The gene spatial expression analysis mainly relied on our library BulkSignalR [24] and project-specific R scripts. Count matrices were filtered for non-expressed genes by imposing a minimum read count of 1 in at least 1% of the Visium spots. Subsequently, normalization was achieved by total count. Cell population-specific gene signatures were retrieved from sequence data for BC general cell populations [23] and for CAFs [25]. In all cases, the top 20 genes reported for each population were used. The spatial abundance of each cell population was estimated by applying BisqueRNA [26] to these gene signatures due to the bulk nature of Visium spatial data. Copy number variation analysis using InferCNV [27] was performed to validate the annotation of cancerous epithelial cell populations, and distinguish those cells from the cells of the TME. A first scoring of cycling cancer cells was obtained using BisqueRNA scores for the Cycling population [23]. An alternative score was provided by scoring a gene signature available from Seurat (cc.genes.updated.2019$s.genes and cc.genes.updated.2019$g2m.genes). In this case, scoring was done using the BulkSignalR function scoreSignatures. The various plots reporting the localization of cell types or cycling cells were generated using BulkSignalR standard functions.

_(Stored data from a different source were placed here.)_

(** The keys of the vocabulary after training. *)
Lemma trained_keys self corpus vocab_size self' s :
  train self corpus vocab_size = (Return tt, self') ->
  In s (PyDict.keys (vocab self'))
  <-> s = unk_token self'
      \/ (exists line word c,
            In line corpus /\ In word (words_of line) /\ In c word /\ s = [c])
      \/ (exists pair, In pair (merges self') /\ s = bigram_of pair).
Proof.
  intros (_ & _ & ms' & wf' & syms' & Hloop & ->)%train_return_inv.
  cbn [unk_token vocab merges].
  apply merge_loop_result in Hloop as (new & -> & _ & -> & _).
  rewrite keys_enumerate, in_ordered_vocab, elem_of_union,
    in_initial_symbols_corpus, elem_of_list_to_set, list_elem_of_In,
    in_map_iff.
  simpl. split.
  - intros [?|[[?|?]|(p & <- & ?)]]; eauto.
  - intros [?|[?|(p & ? & ->)]]; eauto.
Qed.

End merges_facts.

(** ** Unknown symbols and ids *)

Section unknown_facts.

Lemma encoded_map self unk_id text :
  encoded self unk_id text
  = map (token_id self unk_id)
      (flat_map (word_symbols self) (words_of text)).
Proof.
  unfold encoded. induction (words_of text) as [|w ws IH]; simpl; [done|].
  by rewrite map_app, IH.
Qed.

Lemma in_flat_map_lookup {A B} (f : A -> list B) (xs : list A) n y :
  flat_map f xs !! n = Some y -> exists x, In x xs /\ In y (f x).
Proof.
  intros Hn. apply in_flat_map, list_elem_of_In.
  apply list_elem_of_lookup. eauto.
Qed.
(** * Project-WorldVision: the aggregation passes of [automated_analysis.py]

    A shallow embedding of the tallying code of [src/automated_analysis.py]
    (engagement counts, repeat participations, demographic distributions,
    theme distributions and message samples) together with the properties
    the specification states about them.  Line numbers refer to that file.
    The data of its maps and graphs and the two contact scripts,
    [src/export_weekly_ad_contacts.py] and [src/export_contact_lists.py],
    follow, with the properties their code shows.

    Python dictionaries are insertion-ordered association lists, exceptions
    are an explicit [Raise] outcome threaded through a small error monad, and
    the percentages are IEEE binary64 numbers (Rocq's primitive floats).
    The script is one sequence of statements; each of its passes is a
    function here, and an exception a pass raises ends the run. *)

From Stdlib Require Import ZArith String Ascii List Bool Arith Lia.
From Stdlib Require Import DecimalString.
From Stdlib Require Import PrimFloat FloatOps SpecFloat.
Import ListNotations.

Set Implicit Arguments.
Local Open Scope string_scope.
Local Open Scope list_scope.

(* ================================================================= *)
(** ** Exceptions and the error monad *)

(** The exceptions the modelled code can raise.  Assertion messages are not
    part of any output and are dropped. *)
Inductive exn : Type :=
| KeyError (key : string)
| AssertionError
| ZeroDivisionError
| TypeError
| ValueError.

Inductive result (A : Type) : Type :=
| Ok (a : A)
| Raise (e : exn).
(* ===== verification/_CoqProject ===== *)
-Q . S2P
Prelude.v
Enums.v
Identity.v
Error.v
Float64.v
Domain.v
Lifecycle.v
Conflict.v
Codec.v
Serialize.v
Reading.v
Protocol.v
State.v
Samples.v
Eligibility.v
Ranking.v
Schedule.v
Helpers.v
Rounds.v
Ports.v
Operations.v
Safety.v
RecordInvariant.v
Guarantees.v
Drain.v
Evidence.v
Requests.v
PropertyTests.v
Starvation.v
Refinement.v
Persistence.v
Typing.v
Coordinator.v
Lifetimes.v
Worker.v
System.v
Server.v
Threads.v
Broadcast.v
EndToEnd.v
CudaExecutor.v
Programs.v
GatingProof.v
CudaWorker.v
CommandLine.v
IntegratedProof.v
(* ===== verification/Prelude.v ===== *)
(** * Collective Scheduler: the verification development

    The program (src/, C++20) decides which collective operations of a cluster
    may run.  Clients publish evidence (participants, plans, dependencies,
    reservations, congestion, capacity) and submit requests; a scheduling round
    derives each request's readiness from the evidence, ranks the eligible ones,
    selects a set that may run together and issues grants; a grant is handed to
    the fabric, and a worker completes it.  A coordinator process exposes the
    scheduler over sockets, workers talk to it, and the durable part of the state
    goes to a file.

    Reading order.  Every definition names the code it follows; definitions keep
    the source's names.

    - Prelude: outcomes of calls ([result]: a value or a thrown error), the
      state-and-exception monad [M] in which every stateful operation is written
      (a throw keeps the state reached), record update notation, 64-bit
      arithmetic with its wrap-around, loops that update a map.
    - Enums, Identity, Error, Float64, Domain: enums.hpp, identity.hpp /
      domains.hpp (saturating increments), error.hpp, [double] as IEEE binary64
      bit patterns, and the plain structs with their default initializers.
    - Lifecycle, Conflict: the transition table of lifecycle.hpp and the conflict
      classification of conflict.cpp.
    - Codec, Serialize, Reading: PersistenceWriter and PersistenceReader on lists
      of bytes, the serialize_x / deserialize_x pairs, and the deserializers on
      bytes of which nothing is known.
    - Protocol: the framed wire protocol of protocol.cpp and the receive loop
      that Coordinator and Worker share.
    - State: Scheduler::Impl as the record [Impl]; hash maps are [gmap]s, and
      wherever the code iterates one, the order is an argument ([ord], [gord]).
    - Eligibility, Ranking, Schedule: validate_request, compute_readiness,
      hard_eligible, revalidate_grant; the ranking factors and the comparator;
      Impl::schedule as [schedule_round].
    - Ports, Operations: the three port classes as a typeclass over the outside
      world, and the public interface of Scheduler.  One critical section of the
      lock is one definition: handoff is [handoff_begin], the call of the fabric,
      [handoff_finish].
    - Persistence: serializeState, deserializeState, save and restore.
    - Helpers: the send loop, ReadinessResult, the pseudo-random generator, and
      what the headers define beside it.
    - Drain, PropertyTests, Starvation: the loop of test_property.cpp that schedules,
      hands over and completes until nothing is left, the schedulers it is run on,
      and the starvation test of test_semantics.cpp.
    - Coordinator, Worker, System: the message handler and session of
      coordinator.cpp, the process of worker.cpp, and the two together.
    - Lifetimes: processes of the coordinator one after the other, with saves,
      crashes and restarts between them.
    - Server, Threads, Broadcast: the coordinator process, its accept loop and
      session threads interleaved message by message; the same with every handler
      in its atomic pieces; and what the broadcast of grants sends then.
    - EndToEnd: the process against the scheduler's machine.
    - CommandLine: the options of the executables and the socket calls before
      their loops (coordinator_main.cpp, worker.cpp).
    - CudaExecutor, CudaWorker: the CUDA workload of cuda_executor.cu over a class
      of runtime operations, any of which may fail (what the runtime documents is
      a second class), and the worker process that runs it.
    - Programs, GatingProof, IntegratedProof: the consumer, the example, the
      inspection tool and the benchmark; schedule_gating_proof.cpp; the driver
      integrated_cuda_proof.cpp over a class of system calls, with a testbed of
      the coordinator and CUDA worker models as its instance.
    - Samples: the concrete states the witnesses evaluate.

    What is proved.

    - Rounds: a round never throws, selects a safe, bounded and maximal set,
      issues valid grants, charges fairness to the candidates, does not depend on
      the iteration order, and makes progress.
    - Drain, PropertyTests: repeated rounds with hand-off and completion serve, once
      each, exactly the collectives that can start, and end; every seed of the
      property tests is such a case.
    - Starvation: what ranks first and is not blocked is granted; a collective
      promoted after max_bypass_count bypasses can still be outbid by priority.
    - Safety, Guarantees: the operations as the transition relation [step] over
      [Impl], its invariant [wf], and what holds along all runs: a grant completes
      at most once, cancellation, fencing, a new epoch and a new incarnation
      withdraw grants for good, outcomes are final.  Interleavings are the runs
      of [step].
    - Refinement: the scheduler implements a specification with one rule for
      granting; two collectives never hold the same grant.
    - Evidence, Requests, Eligibility: publishing is monotone; submit, supersede,
      validation, eligibility and revalidation on every branch.  What comments and
      fields of the code announce and no verdict looks at is proved beside them:
      provenance, fresh capacity and execution authority; the policy's own overlap
      settings (Rounds); plans and reservations at completion (Guarantees).
    - RecordInvariant, Typing: an interface for invariants of all records, and its
      instance that keeps every computed number of the counters and records within
      its C++ type; a saved state is restored by a policy with room for it.
    - Codec to Protocol, Persistence: round trips, detection of any changed byte,
      independence of how a stream is cut, bounds and termination of the readers,
      what a restart keeps and that nothing restored runs by itself.
    - Lifetimes: across any number of saves, crashes and restarts an outcome once
      saved is final, work restored from a file runs only after it is superseded,
      and grants of earlier processes are rejected, while the ids handed out since
      the last save are handed out again.
    - Coordinator, Worker, System: messages are scheduler calls; a session is the
      handling of the messages sent; the coordinator never completes anything,
      since it never hands a grant over.
    - Server: under every interleaving of the threads each connection's messages
      are handled in order, each once, descriptors reused or not.
    - Threads, Broadcast: handlers that run at the same time, piece by piece, are
      serializable for the scheduler, the flag and the sessions (a simulation of
      the process by that of Server), but not for the save file, which two savers
      can ruin; every grant sent out was issued, though it may have been fenced
      since.
    - EndToEnd: whatever clients send and however the threads interleave, what
      the process does to its scheduler is a run of [step], so every theorem on
      runs and reachable states is one on the process.
    - CudaExecutor, CudaWorker: on every device that behaves as documented, in any
      order of its threads, the workload computes what the CPU computes and frees
      what it allocated when the runtime recorded no error, and reports parity
      only with the right sum when it did; nothing is said of the memory the
      device reports in use.  The worker reports every workload as completed.
    - CommandLine: printed options are read back, and the processes start with
      them.  Programs, GatingProof, IntegratedProof: the programs do what they
      announce for all iteration orders; the verdict of the gating proof is the
      device's results and readings; that of the integrated driver is not.

    Fuel.  Two loops are not structural.  [decode_loop] runs on the length of the
    buffer, and every frame takes 28 bytes ([Protocol.decoding_ends]); [read_loop]
    runs on the bytes left, and every element takes at least one
    ([Reading.vector_loop_ends]).  Both theorems say that more fuel changes
    nothing.  All other loops recurse on a list or fold over a map's keys.

    Conventions.  Integers are [Z] with the wrap-around written out.  An indexing
    past the end of participant_gens, undefined in C++, reads no generation
    ([Eligibility.bindings_of]); Typing shows that no submitted request leads
    there.  The counters of ids saturate; the steps that take from them ask for
    room, as in [Safety.step].  [std::optional], [std::set] and shared pointers
    are [option], [gset] and the port typeclass.

    Not modelled: the sockets and files themselves (what accept and recv return
    is an argument; opening the save file succeeds), frames that ::send takes in
    parts while another thread sends to the same socket, a crash in the middle of
    a save (a save is one step; Lifetimes shows only that an interrupted one
    leaves nothing to restore), the reason strings of conflicts, std::hash,
    elapsed time, how Windows starts and kills processes, and the test programs
    other than those named, whose checks on samples the theorems state in
    general. *)
From stdpp Require Export base tactics gmap sets list strings sorting.
From Stdlib Require Export ZArith Lia.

Several biological processes were scored using fast Gene Set Enrichment Analysis (fGSEA) [28] spatial transcriptomic features. TGF-β signaling was scored with the BulkSignalR scoreSignatures function to generate dendrograms to relate this process to CAF subpopulations. TGF-β signaling genes were obtained from MSSigDB (c5.bp.v7.0.symbols.gmt.txt, GO_TRANSFORMING_GROWTH_FACTOR_BETA_RECEPTOR_SIGNALING_PATHWAY). Spatial co-localization between cell populations or between TGF-β and cell populations was determined using a Pearson correlation-based distance matrix (distance = 1 - correlation). Correlations within one sample were computed over the whole set of spots.

The differential gene expression analysis to compare CD8+ T cell-rich versus -poor areas with the top TGF-β signaling tumor areas was performed with edgeR [29] and the following parameters: maximum false discovery rate of 5%, minimum fold-change of 1.5, and normalized read count >1 in at least 25% of spots. For one sample (tumor 114223F), this last threshold was decreased to 20%.


Paraffin-embedded BC specimens (n=75; 10 luminal A, 10 luminal B, 20 luminal HER2, 15 HER2, and 20 TNBC) were cut into 4 µm-thick sections and mounted on glass slides. All sections were incubated at 60 ºC for 60 min, deparaffinized in xylene, rehydrated, and incubated with fresh 0.3% hydrogen peroxide in 100% methanol at room temperature for 30 min to block endogenous peroxidase activity. After rehydration through a graded series of ethanol solutions, antigen retrieval was performed using an Immunosaver (Nishin EM, Tokyo, Japan) at 98 ºC-100 °C for 30 min. Sections were passively cooled to room temperature and then incubated in Protein Block Serum-Free Reagent (Agilent (Dako), Santa Clara, CA, USA) for 30 min. This was followed by incubation with an anti-EMILIN1 rabbit polyclonal antibody (x400, HPA002822; Sigma Aldrich, Saint Louis, MO, USA) in Dako REAL Antibody Diluent at 4 °C for 24 h. According to the manufacturer's instructions, EMILIN1 staining was visualized as a red color using the Histofine Simple Stain AP (Multi) Kit (Nichirei, Tokyo, Japan) and the FastRed II reagent (Nichirei, Tokyo, Japan). Then, sections were boiled in a microwave oven for 10 min to inactivate the antibodies and enzyme activity. Next, they were incubated with an anti-CD8 rabbit polyclonal antibody (x500, ab4055; Abcam, Cambridge, UK) in Dako REAL Antibody Diluent at 4 °C for 24 h. CD8 staining was visualized as a brown color using the Histofine Simple Stain MAX-PO (Multi) Kit (Nichirei, Tokyo, Japan) and DAB substrate. Sections were lightly counterstained with hematoxylin and mounted. Negative controls were incubated without the primary antibody, and no staining was detected.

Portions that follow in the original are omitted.